The task
Copy every line of the data that contains the string "over".

*** Begin section ***

(** * BI-Kpi-Framework: a shallow embedding of the KPI engines

    The three KPI classes of the repository
    ([AnalystWorkloadKPI], [FinancialPerformanceKPI],
    [OperationalProcessingKPI]) are embedded as functions over lists of
    records: a data frame is the list of its rows, in row order.

    Numbers.  Integer columns are [Z].  Float columns are exact
    rationals ([Q]); the results of float divisions are [fval]s, which
    add the IEEE values the source can produce when a denominator is
    zero (NaN, +inf, -inf).  Rounding error of binary floating point is
    not modelled. *)

From Stdlib Require Import ZArith QArith Qround List String Ascii Bool Lia Lqa.
From Stdlib Require Import Permutation Sorted.
Import ListNotations.

Open Scope string_scope.
Open Scope Z_scope.

(* ------------------------------------------------------------------ *)
(** ** Generic table operations *)

Section Tables.

Context {A : Type}.

(** Insertion into a list sorted for [leb]; equal keys keep their
    relative order. *)
Fixpoint insert_by (leb : A -> A -> bool) (x : A) (l : list A) : list A :=
  match l with
  | [] => [x]
  | y :: l' => if leb x y then x :: l else y :: insert_by leb x l'
  end.

Definition sort_by (leb : A -> A -> bool) (l : list A) : list A :=
  fold_right (insert_by leb) [] l.

(** The order that [leb] decides, as a relation. *)
Definition le_of (leb : A -> A -> bool) : A -> A -> Prop :=
  fun a b => leb a b = true.

(** Number of rows of [l] that satisfy [p]. *)
Definition count_if (p : A -> bool) (l : list A) : Z :=
  Z.of_nat (List.length (filter p l)).

End Tables.

(** Removal of duplicates, the first occurrence of a key is kept. *)
Fixpoint dedup (l : list string) : list string :=
  match l with
  | [] => []
  | x :: l' => x :: filter (fun y => negb (String.eqb x y)) (dedup l')
  end.

(** The distinct keys of a column in ascending order: the index that
    [groupby] (with its default [sort=True]) and [unstack] build. *)
Definition sorted_keys (l : list string) : list string :=
  sort_by String.leb (dedup l).

Definition Zsum (l : list Z) : Z := fold_right Z.add 0 l.
Definition Qsum (l : list Q) : Q := fold_right Qplus (0 : Q) l.

(** [Series.max] over integers; an empty series has no maximum. *)
Definition Zmax_list (l : list Z) : option Z :=
  match l with
  | [] => None
  | x :: l' => Some (fold_left Z.max l' x)
  end.

(** Rounding of an exact rational to the nearest integer, ties to the
    even one, as [round] and [DataFrame.round] do. *)
Definition round_half_even (q : Q) : Z :=
  let f := Qfloor q in
  let r := (q - inject_Z f)%Q in
  match (r ?= 1 # 2)%Q with
  | Lt => f
  | Gt => f + 1
  | Eq => if Z.even f then f else f + 1
  end.

(** [round(q, d)] for [d] decimals. *)
Definition round_dec (d : nat) (q : Q) : Q :=
  (inject_Z (round_half_even (q * inject_Z (10 ^ Z.of_nat d))) / inject_Z (10 ^ Z.of_nat d))%Q.

(* ------------------------------------------------------------------ *)
(** ** Float values produced by a division *)

Inductive fval : Type :=
| Fin (q : Q)
| PInf
| NInf
| NaN.

(** [a / b] on floats: a zero denominator gives NaN for [0/0] and a
    signed infinity otherwise (numpy and pandas raise nothing). *)
Definition fdiv (a b : Q) : fval :=
  if Qeq_bool b 0 then
    match (a ?= 0)%Q with
    | Eq => NaN
    | Gt => PInf
    | Lt => NInf
    end
  else Fin (a / b).

(** [x * k] for a positive finite constant [k]. *)
Definition fscale (k : Q) (x : fval) : fval :=
  match x with
  | Fin q => Fin (q * k)
  | other => other
  end.

(** [x ** 2]. *)
Definition fsquare (x : fval) : fval :=
  match x with
  | Fin q => Fin (q * q)
  | PInf | NInf => PInf
  | NaN => NaN
  end.

Definition fadd (x y : fval) : fval :=
  match x, y with
  | NaN, _ | _, NaN => NaN
  | Fin a, Fin b => Fin (a + b)
  | PInf, NInf | NInf, PInf => NaN
  | PInf, _ | _, PInf => PInf
  | NInf, _ | _, NInf => NInf
  end.

Definition is_nan (x : fval) : bool :=
  match x with NaN => true | _ => false end.

(** [Series.sum()], whose default [skipna=True] leaves NaN entries
    out; the sum of no entry is 0. *)
Definition fsum_skipna (l : list fval) : fval :=
  fold_left fadd (filter (fun x => negb (is_nan x)) l) (Fin 0).

(** [round(x, d)]; infinities and NaN are returned as they are. *)
Definition fround (d : nat) (x : fval) : fval :=
  match x with
  | Fin q => Fin (round_dec d q)
  | other => other
  end.

(** [x > k]; a comparison with NaN is false. *)
Definition fgtb (x : fval) (k : Q) : bool :=
  match x with
  | Fin q => negb (Qle_bool q k)
  | PInf => true
  | NInf | NaN => false
  end.

(** Equality of float values, up to the representation of a
    rational. *)
Definition feq (x y : fval) : Prop :=
  match x, y with
  | Fin a, Fin b => (a == b)%Q
  | PInf, PInf | NInf, NInf | NaN, NaN => True
  | _, _ => False
  end.

(* ------------------------------------------------------------------ *)
(** ** Input tables *)

(** A row of [purchase_orders]. *)
Record Order : Type := mkOrder {
  order_id : string;
  analyst_id : string;
  supplier_id : string;
  num_skus : Z;
  total_cost : Q;
  sale_amount : Q;
  margin : Q;
  margin_pct : Q
}.

(** A row of [order_lines]. *)
Record OrderLine : Type := mkOrderLine {
  line_order_id : string;
  line_sku : string;
  quantity : Z;
  unit_price : Q;
  line_total : Q
}.

(** The columns [sku] and [category] of a row of [skus]. *)
Record Sku : Type := mkSku {
  sku : string;
  category : string
}.

(** [order_lines_df.merge(skus_df[['sku', 'category']], on='sku')]:
    an inner join that keeps the order of the left rows; a line whose
    SKU is not in [skus_df] yields no row. *)
Definition merge_sku_category (order_lines_df : list OrderLine) (skus_df : list Sku)
  : list (OrderLine * string) :=
  flat_map (fun l =>
              map (fun s => (l, category s))
                  (filter (fun s => String.eqb (sku s) (line_sku l)) skus_df))
           order_lines_df.

(** What a method call yields: a value, or the exception it raises. *)
Inductive exn : Type :=
| ValueError (msg : string)
| ZeroDivisionError (msg : string).

Inductive result (A : Type) : Type :=
| Return (a : A)
| Raise (e : exn).

Arguments Return {A} a.
Arguments Raise {A} e.

(** [a < b] on floats without NaN. *)
Definition Qlt_bool (a b : Q) : bool := negb (Qle_bool b a).

(** The columns of a row of [suppliers] that [analyze_by_supplier]
    joins. *)
Record Supplier : Type := mkSupplier {
  sup_supplier_id : string;
  supplier_name : string;
  supplier_type : string;
  rating : Q
}.

(** [Series.mean()] of a column without NaN; the mean of an empty
    column is NaN. *)
Definition Qmean (l : list Q) : fval :=
  fdiv (Qsum l) (inject_Z (Z.of_nat (List.length l))).

(** [Series.median()] of a column without NaN: the middle value of
    the sorted column, or the mean of the two middle values; NaN for
    an empty column. *)
Definition Qmedian (l : list Q) : fval :=
  let s := sort_by Qle_bool l in
  let n := List.length s in
  match n with
  | O => NaN
  | _ =>
      if Nat.even n
      then Fin ((nth (Nat.div n 2 - 1) s 0 + nth (Nat.div n 2) s 0) / 2)%Q
      else Fin (nth (Nat.div n 2) s 0%Q)
  end.

(** [Series.mean()] of a float column: NaN entries are skipped. *)
Definition fmean (l : list fval) : fval :=
  match fsum_skipna l with
  | Fin q =>
      fdiv q (inject_Z (Z.of_nat (List.length (filter (fun x => negb (is_nan x)) l))))
  | other => other
  end.

(** [x < k] and [k < x]; a comparison with NaN is false. *)
Definition flt_left (x : fval) (k : Q) : bool :=
  match x with
  | Fin q => Qlt_bool q k
  | NInf => true
  | PInf | NaN => false
  end.

Definition flt_right (k : Q) (x : fval) : bool :=
  match x with
  | Fin q => Qlt_bool k q
  | PInf => true
  | NInf | NaN => false
  end.

(* ------------------------------------------------------------------ *)
(** ** analyst_workload.py *)

Module AnalystWorkloadKPI.

(** [COMPLEXITY_CATEGORIES]: label, lower bound, upper bound; [None]
    is [float('inf')].  A dict iterates in insertion order. *)
Definition COMPLEXITY_CATEGORIES : list (string * (Z * option Z)) :=
  [ ("Muy Simple", (1, Some 5));
    ("Simple", (6, Some 20));
    ("Moderado", (21, Some 50));
    ("Complejo", (51, None)) ].

(** [COMPLEXITY_WEIGHTS]. *)
Definition COMPLEXITY_WEIGHTS : list (string * Q) :=
  [ ("Muy Simple", 1 # 1);
    ("Simple", 5 # 2);
    ("Moderado", 5 # 1);
    ("Complejo", 10 # 1) ]%Q.

(** [min_val <= num_skus <= max_val]. *)
Definition in_range (n : Z) (r : Z * option Z) : bool :=
  let '(min_val, max_val) := r in
  (min_val <=? n) &&
  match max_val with
  | Some m => n <=? m
  | None => true
  end.

(** The loop of [get_complexity] over the remaining items of the
    dict, with the fall-through [return 'Complejo']. *)
Fixpoint get_complexity_in (cats : list (string * (Z * option Z))) (n : Z) : string :=
  match cats with
  | [] => "Complejo"
  | (cat, r) :: rest => if in_range n r then cat else get_complexity_in rest n
  end.

Definition get_complexity (n : Z) : string :=
  get_complexity_in COMPLEXITY_CATEGORIES n.

(** [Series.map(dict)]: a label that is not a key maps to NaN,
    here [None]. *)
Fixpoint map_weight (ws : list (string * Q)) (c : string) : option Q :=
  match ws with
  | [] => None
  | (k, w) :: rest => if String.eqb k c then Some w else map_weight rest c
  end.

Definition complexity_weight_of (n : Z) : option Q :=
  map_weight COMPLEXITY_WEIGHTS (get_complexity n).

(** A row of [self.orders_df] once [_categorize_complexity] has
    attached the columns [complexity] and [complexity_weight]. *)
Record TaggedOrder : Type := mkTagged {
  order : Order;
  complexity : string;
  complexity_weight : option Q
}.

Definition _categorize_complexity (orders_df : list Order) : list TaggedOrder :=
  map (fun o =>
         let c := get_complexity (num_skus o) in
         mkTagged o c (map_weight COMPLEXITY_WEIGHTS c))
      orders_df.

(** [__init__]: the instance is its tagged copy of the orders. *)
Definition init (orders_df : list Order) : list TaggedOrder :=
  _categorize_complexity orders_df.

(** A group sum of a float column; NaN entries are skipped. *)
Definition sum_skipna (l : list (option Q)) : Q :=
  Qsum (flat_map (fun x => match x with Some q => [q] | None => [] end) l).

(** A row of the frame returned by [calculate_workload_by_analyst],
    indexed by [w_analyst]; [breakdown] holds the columns that
    [unstack(fill_value=0)] adds, one per complexity label present
    in the table. *)
Record WorkloadRow : Type := mkWorkloadRow {
  w_analyst : string;
  total_tickets : Z;
  total_skus : Z;
  weighted_workload : Q;
  breakdown : list (string * Z);
  avg_skus_per_ticket : fval;
  avg_complexity_weight : fval
}.

Definition group_of (self : list TaggedOrder) (a : string) : list TaggedOrder :=
  filter (fun r => String.eqb (analyst_id (order r)) a) self.

Definition calculate_workload_by_analyst (self : list TaggedOrder) : list WorkloadRow :=
  let columns := sorted_keys (map complexity self) in
  map (fun a =>
         let g := group_of self a in
         let tickets := Z.of_nat (List.length g) in
         let skus := Zsum (map (fun r => num_skus (order r)) g) in
         let load := sum_skipna (map complexity_weight g) in
         mkWorkloadRow a tickets skus
           (round_dec 2 load)
           (map (fun c => (c, count_if (fun r => String.eqb (complexity r) c) g)) columns)
           (fround 2 (fdiv (inject_Z skus) (inject_Z tickets)))
           (fround 2 (fdiv load (inject_Z tickets))))
      (sorted_keys (map (fun r => analyst_id (order r)) self)).

(** *** identify_specialization *)

Definition occurrences (c : string) (x : list string) : Z :=
  count_if (String.eqb c) x.

(** The highest number of occurrences of a value of [x]. *)
Definition top_count (x : list string) : Z :=
  fold_right Z.max 0 (map (fun k => occurrences k x) (dedup x)).

(** [Series.mode()]: the values with the highest number of
    occurrences, returned in ascending order. *)
Definition series_mode (x : list string) : list string :=
  sort_by String.leb (filter (fun k => occurrences k x =? top_count x) (dedup x)).

(** Following the spec (section 4.3), for comparison with
    [series_mode]: of the categories tied for most frequent, the first
    one encountered in the order of the joined lines. *)
Definition first_encountered_mode (x : list string) : option string :=
  find (fun k => occurrences k x =? top_count x) x.

(** [lambda x: x.mode()[0] if len(x) > 0 else 'Sin categoría'].  The
    mode of a non-empty group is not empty ([series_mode_nonempty]),
    so the default of [hd] is never returned. *)
Definition dominant (x : list string) : string :=
  if (0 <? Z.of_nat (List.length x)) then hd "" (series_mode x)
  else "Sin categoría".

(** [order_lines.groupby('order_id')['category'].apply(...)]: a
    series indexed by the order ids that occur in the joined
    lines. *)
Definition dominant_by_order (order_lines : list (OrderLine * string))
  : list (string * string) :=
  map (fun oid =>
         (oid,
          dominant (map snd
                     (filter (fun r => String.eqb (line_order_id (fst r)) oid) order_lines))))
      (sorted_keys (map (fun r => line_order_id (fst r)) order_lines)).

(** [self.orders_df.merge(series, left_on='order_id',
    right_index=True)]: [how] is left at its default, an inner
    join. *)
Definition orders_with_category (self : list TaggedOrder) (dom : list (string * string))
  : list (TaggedOrder * string) :=
  flat_map (fun o =>
              map (fun d => (o, snd d))
                  (filter (fun d => String.eqb (order_id (order o)) (fst d)) dom))
           self.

*** End section ***

Task response
    [OperationalProcessingKPI]) are embedded as functions over lists of
(** [Series.max] over integers; an empty series has no maximum. *)
(** The loop of [get_complexity] over the remaining items of the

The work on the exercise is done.